WHAT YOU NEED TO DO — Go line by line through the records below. Copy whichever lines contain the string "From".

EXCERPTED DATA —
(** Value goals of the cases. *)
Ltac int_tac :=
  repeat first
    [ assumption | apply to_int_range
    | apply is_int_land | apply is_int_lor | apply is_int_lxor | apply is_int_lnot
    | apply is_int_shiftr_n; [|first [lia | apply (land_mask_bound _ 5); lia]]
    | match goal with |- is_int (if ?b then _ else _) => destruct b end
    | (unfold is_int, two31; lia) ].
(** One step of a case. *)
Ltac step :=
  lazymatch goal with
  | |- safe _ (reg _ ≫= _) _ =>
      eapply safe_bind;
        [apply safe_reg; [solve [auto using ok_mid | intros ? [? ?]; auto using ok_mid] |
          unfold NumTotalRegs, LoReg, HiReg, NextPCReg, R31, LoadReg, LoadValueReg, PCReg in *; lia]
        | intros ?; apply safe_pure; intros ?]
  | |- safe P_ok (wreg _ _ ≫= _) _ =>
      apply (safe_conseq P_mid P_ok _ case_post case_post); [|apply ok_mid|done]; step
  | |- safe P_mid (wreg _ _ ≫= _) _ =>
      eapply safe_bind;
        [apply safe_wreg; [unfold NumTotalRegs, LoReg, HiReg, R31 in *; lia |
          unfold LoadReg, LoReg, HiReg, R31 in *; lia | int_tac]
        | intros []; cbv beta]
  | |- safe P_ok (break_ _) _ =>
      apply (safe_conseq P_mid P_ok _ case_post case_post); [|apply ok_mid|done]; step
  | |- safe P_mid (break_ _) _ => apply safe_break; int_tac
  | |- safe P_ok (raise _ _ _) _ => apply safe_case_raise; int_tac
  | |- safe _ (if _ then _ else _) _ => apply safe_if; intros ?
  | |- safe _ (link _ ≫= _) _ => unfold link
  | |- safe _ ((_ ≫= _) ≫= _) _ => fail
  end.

==

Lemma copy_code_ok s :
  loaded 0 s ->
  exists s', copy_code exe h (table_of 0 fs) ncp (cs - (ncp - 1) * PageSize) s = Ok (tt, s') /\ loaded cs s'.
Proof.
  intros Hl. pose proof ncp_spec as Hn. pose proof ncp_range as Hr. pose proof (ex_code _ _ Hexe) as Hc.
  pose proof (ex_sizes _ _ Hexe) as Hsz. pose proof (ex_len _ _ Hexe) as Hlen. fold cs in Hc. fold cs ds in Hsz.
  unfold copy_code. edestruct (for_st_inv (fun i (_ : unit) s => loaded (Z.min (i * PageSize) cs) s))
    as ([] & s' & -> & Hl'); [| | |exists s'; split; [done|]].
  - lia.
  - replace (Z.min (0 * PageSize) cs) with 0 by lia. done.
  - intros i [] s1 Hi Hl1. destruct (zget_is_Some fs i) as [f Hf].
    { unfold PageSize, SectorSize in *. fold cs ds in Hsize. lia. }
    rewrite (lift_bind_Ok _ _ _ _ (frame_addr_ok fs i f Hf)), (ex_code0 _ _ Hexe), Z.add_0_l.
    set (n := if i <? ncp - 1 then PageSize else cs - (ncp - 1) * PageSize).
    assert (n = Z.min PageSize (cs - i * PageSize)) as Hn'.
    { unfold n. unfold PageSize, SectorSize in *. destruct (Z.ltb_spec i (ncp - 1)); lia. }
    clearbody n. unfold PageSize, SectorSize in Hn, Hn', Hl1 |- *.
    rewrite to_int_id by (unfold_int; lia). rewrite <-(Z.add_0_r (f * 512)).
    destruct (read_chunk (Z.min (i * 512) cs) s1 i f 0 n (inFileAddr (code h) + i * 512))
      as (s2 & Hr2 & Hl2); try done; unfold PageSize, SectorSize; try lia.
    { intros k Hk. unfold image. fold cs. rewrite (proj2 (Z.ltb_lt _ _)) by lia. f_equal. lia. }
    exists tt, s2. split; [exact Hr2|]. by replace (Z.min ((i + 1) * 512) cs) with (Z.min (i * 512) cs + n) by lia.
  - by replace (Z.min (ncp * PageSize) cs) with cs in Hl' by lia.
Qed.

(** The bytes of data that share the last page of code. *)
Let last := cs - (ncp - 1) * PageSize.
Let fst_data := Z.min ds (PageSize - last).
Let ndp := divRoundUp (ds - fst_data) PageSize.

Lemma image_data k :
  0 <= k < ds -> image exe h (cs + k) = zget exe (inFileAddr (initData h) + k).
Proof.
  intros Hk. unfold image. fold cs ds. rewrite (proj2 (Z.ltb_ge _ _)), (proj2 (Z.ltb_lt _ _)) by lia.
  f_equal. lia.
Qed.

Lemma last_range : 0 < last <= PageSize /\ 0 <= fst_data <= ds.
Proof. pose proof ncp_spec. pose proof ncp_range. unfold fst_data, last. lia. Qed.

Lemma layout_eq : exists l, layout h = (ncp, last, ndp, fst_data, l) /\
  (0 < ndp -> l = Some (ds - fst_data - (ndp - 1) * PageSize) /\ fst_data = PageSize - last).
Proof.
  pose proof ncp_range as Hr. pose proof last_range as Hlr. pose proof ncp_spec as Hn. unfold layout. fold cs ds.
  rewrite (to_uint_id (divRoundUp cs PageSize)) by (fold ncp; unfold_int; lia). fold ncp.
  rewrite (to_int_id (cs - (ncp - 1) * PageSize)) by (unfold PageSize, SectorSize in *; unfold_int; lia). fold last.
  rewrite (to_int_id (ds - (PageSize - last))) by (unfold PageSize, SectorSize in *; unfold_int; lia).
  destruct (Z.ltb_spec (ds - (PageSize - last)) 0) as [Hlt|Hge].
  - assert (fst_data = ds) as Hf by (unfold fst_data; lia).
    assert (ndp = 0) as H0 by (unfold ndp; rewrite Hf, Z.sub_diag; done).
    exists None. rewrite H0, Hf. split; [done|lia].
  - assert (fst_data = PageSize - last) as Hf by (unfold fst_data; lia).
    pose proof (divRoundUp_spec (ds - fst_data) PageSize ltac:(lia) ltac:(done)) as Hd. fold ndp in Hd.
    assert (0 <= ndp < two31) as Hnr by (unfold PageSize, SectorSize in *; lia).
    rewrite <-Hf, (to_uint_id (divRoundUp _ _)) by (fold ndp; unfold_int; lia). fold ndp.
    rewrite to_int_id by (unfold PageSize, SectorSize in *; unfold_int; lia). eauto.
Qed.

...

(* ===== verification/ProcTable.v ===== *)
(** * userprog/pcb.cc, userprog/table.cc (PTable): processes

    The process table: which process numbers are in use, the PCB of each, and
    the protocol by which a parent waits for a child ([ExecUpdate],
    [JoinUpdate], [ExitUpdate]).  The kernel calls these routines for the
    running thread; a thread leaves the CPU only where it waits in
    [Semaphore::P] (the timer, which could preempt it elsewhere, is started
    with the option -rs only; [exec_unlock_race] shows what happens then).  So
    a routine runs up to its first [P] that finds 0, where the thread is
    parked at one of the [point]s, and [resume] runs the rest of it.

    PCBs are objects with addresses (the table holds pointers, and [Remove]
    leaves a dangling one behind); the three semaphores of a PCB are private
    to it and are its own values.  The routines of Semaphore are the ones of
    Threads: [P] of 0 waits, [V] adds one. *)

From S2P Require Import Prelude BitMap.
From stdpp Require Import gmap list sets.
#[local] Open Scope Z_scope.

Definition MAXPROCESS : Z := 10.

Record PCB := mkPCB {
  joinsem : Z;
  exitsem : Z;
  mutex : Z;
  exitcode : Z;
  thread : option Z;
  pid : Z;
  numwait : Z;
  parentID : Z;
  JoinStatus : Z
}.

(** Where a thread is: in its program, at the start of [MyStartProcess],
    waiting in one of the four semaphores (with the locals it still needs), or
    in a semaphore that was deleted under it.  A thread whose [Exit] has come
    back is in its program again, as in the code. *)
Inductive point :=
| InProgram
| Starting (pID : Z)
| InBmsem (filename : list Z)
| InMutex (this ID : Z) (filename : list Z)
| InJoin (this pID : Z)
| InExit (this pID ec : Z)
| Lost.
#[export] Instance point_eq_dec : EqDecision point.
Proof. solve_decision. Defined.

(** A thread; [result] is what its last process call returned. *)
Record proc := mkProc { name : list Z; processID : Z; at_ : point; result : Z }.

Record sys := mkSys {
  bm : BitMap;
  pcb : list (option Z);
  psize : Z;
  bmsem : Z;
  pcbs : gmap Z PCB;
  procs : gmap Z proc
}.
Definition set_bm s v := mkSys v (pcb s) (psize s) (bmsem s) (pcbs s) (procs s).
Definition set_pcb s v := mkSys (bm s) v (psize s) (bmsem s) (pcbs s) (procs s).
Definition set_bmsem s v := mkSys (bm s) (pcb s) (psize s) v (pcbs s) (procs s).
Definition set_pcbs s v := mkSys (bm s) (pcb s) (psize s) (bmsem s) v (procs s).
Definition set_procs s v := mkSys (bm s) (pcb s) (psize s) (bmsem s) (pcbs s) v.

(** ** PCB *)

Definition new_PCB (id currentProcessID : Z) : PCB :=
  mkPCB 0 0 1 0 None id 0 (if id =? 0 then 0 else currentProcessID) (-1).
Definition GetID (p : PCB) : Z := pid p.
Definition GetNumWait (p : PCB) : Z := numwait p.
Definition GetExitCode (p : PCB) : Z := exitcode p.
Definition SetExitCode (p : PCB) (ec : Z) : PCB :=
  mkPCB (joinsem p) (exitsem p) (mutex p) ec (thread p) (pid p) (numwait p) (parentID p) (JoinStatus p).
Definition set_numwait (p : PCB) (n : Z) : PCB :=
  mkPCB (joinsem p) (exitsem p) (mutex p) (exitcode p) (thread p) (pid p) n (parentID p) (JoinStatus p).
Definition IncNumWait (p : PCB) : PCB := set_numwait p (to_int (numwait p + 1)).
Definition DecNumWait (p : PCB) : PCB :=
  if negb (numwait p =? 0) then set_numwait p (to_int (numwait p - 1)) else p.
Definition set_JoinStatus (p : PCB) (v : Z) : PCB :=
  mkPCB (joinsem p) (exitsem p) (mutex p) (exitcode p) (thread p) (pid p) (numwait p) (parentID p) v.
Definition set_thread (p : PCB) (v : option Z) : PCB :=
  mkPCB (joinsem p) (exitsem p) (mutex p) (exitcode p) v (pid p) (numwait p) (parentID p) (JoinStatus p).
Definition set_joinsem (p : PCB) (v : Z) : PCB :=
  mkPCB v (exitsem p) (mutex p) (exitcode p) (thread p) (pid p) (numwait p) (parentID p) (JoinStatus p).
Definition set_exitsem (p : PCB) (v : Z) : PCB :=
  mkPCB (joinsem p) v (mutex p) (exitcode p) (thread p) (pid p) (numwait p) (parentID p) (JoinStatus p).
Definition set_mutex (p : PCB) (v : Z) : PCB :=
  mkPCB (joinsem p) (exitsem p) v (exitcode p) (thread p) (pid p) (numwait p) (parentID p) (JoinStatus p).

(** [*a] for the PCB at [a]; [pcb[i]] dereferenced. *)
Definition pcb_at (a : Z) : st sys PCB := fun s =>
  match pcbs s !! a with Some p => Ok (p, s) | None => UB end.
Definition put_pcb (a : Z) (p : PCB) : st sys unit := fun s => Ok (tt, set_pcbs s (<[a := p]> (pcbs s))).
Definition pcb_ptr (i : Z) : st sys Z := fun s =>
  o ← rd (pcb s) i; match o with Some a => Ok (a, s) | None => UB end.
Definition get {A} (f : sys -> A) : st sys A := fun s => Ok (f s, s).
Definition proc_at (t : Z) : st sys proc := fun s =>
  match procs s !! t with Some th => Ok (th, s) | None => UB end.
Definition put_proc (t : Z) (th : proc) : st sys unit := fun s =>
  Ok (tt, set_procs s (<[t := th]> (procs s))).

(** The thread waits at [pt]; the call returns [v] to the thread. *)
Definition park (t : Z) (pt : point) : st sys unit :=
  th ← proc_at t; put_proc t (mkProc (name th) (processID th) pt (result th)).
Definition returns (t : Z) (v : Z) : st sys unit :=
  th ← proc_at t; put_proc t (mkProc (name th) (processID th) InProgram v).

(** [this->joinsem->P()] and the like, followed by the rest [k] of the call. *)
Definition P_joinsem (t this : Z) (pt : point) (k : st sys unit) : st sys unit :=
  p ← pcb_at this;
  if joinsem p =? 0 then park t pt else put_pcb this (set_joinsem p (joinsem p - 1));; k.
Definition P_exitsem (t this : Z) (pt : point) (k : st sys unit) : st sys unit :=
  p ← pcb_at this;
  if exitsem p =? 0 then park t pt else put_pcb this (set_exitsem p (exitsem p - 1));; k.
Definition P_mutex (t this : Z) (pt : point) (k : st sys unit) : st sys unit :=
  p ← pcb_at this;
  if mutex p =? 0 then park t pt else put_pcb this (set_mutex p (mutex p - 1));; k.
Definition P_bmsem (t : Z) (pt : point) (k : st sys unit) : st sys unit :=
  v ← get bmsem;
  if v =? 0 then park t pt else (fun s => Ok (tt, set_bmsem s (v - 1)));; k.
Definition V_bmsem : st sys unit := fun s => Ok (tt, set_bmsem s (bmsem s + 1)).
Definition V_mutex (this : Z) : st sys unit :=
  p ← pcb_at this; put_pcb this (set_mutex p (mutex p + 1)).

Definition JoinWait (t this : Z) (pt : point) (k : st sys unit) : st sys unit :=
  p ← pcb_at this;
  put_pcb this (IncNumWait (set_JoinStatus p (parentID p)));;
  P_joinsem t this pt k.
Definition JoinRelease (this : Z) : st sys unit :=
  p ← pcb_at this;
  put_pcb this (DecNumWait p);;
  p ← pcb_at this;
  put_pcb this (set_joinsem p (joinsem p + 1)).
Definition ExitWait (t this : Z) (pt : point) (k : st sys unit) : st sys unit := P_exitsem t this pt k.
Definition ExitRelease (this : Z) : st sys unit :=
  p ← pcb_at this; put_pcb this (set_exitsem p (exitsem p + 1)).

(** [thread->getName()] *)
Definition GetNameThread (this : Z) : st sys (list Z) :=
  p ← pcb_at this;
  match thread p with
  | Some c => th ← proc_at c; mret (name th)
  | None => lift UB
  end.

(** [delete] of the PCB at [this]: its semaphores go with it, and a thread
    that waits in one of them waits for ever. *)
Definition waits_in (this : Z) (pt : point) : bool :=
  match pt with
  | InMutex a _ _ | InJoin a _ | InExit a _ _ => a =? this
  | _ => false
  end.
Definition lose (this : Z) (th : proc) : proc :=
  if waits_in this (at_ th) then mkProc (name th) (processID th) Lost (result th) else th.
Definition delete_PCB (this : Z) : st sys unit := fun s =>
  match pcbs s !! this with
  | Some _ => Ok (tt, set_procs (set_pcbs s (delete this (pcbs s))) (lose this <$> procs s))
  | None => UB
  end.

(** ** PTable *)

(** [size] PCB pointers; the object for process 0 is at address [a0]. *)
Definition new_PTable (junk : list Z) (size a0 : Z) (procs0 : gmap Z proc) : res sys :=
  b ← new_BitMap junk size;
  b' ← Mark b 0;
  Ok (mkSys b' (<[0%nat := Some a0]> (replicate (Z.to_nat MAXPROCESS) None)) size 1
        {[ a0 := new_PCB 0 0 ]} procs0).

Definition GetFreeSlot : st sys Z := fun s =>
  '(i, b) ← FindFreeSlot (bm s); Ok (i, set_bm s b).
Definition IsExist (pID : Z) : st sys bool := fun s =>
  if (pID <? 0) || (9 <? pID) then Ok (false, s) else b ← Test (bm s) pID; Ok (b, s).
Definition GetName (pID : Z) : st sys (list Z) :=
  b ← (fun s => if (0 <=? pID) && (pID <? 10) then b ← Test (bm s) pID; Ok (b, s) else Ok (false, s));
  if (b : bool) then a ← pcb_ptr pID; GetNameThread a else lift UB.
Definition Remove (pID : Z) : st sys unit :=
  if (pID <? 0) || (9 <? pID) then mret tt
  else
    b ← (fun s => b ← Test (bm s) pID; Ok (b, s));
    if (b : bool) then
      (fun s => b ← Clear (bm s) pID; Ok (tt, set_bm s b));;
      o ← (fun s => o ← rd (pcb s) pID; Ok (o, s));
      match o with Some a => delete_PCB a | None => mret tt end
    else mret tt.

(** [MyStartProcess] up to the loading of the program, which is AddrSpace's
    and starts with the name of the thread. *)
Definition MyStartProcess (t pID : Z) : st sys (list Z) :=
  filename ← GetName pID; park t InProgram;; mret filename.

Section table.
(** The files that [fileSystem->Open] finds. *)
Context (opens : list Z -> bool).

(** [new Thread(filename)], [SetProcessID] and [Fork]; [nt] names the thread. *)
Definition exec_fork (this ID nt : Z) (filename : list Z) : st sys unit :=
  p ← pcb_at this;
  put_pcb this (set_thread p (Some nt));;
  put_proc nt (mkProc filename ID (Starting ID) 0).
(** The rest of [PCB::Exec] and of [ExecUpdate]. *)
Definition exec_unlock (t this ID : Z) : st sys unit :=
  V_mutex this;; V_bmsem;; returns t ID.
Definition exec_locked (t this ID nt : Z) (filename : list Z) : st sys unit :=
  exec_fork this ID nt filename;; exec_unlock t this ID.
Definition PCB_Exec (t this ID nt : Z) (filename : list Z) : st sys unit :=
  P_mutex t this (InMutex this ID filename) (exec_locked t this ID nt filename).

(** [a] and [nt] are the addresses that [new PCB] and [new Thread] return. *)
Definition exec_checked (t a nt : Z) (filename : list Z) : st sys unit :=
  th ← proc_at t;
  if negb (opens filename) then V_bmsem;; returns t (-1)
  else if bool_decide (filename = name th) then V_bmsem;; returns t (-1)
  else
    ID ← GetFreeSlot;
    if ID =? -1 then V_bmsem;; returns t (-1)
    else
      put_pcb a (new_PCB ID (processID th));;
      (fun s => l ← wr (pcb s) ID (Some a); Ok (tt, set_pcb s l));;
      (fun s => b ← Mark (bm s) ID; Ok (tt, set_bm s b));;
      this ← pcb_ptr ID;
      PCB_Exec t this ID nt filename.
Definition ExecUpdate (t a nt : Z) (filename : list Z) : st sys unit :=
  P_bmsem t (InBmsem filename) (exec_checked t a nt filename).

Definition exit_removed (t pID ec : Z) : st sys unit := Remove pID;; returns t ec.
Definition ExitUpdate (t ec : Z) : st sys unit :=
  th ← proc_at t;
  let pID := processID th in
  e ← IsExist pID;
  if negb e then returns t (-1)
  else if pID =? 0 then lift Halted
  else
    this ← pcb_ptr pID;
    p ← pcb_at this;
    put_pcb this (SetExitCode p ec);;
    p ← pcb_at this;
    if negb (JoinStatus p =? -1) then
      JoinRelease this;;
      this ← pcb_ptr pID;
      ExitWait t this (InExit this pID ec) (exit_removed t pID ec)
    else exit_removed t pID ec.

ANSWER SECTION —
From S2P Require Import Prelude BitMap.
From stdpp Require Import gmap list sets.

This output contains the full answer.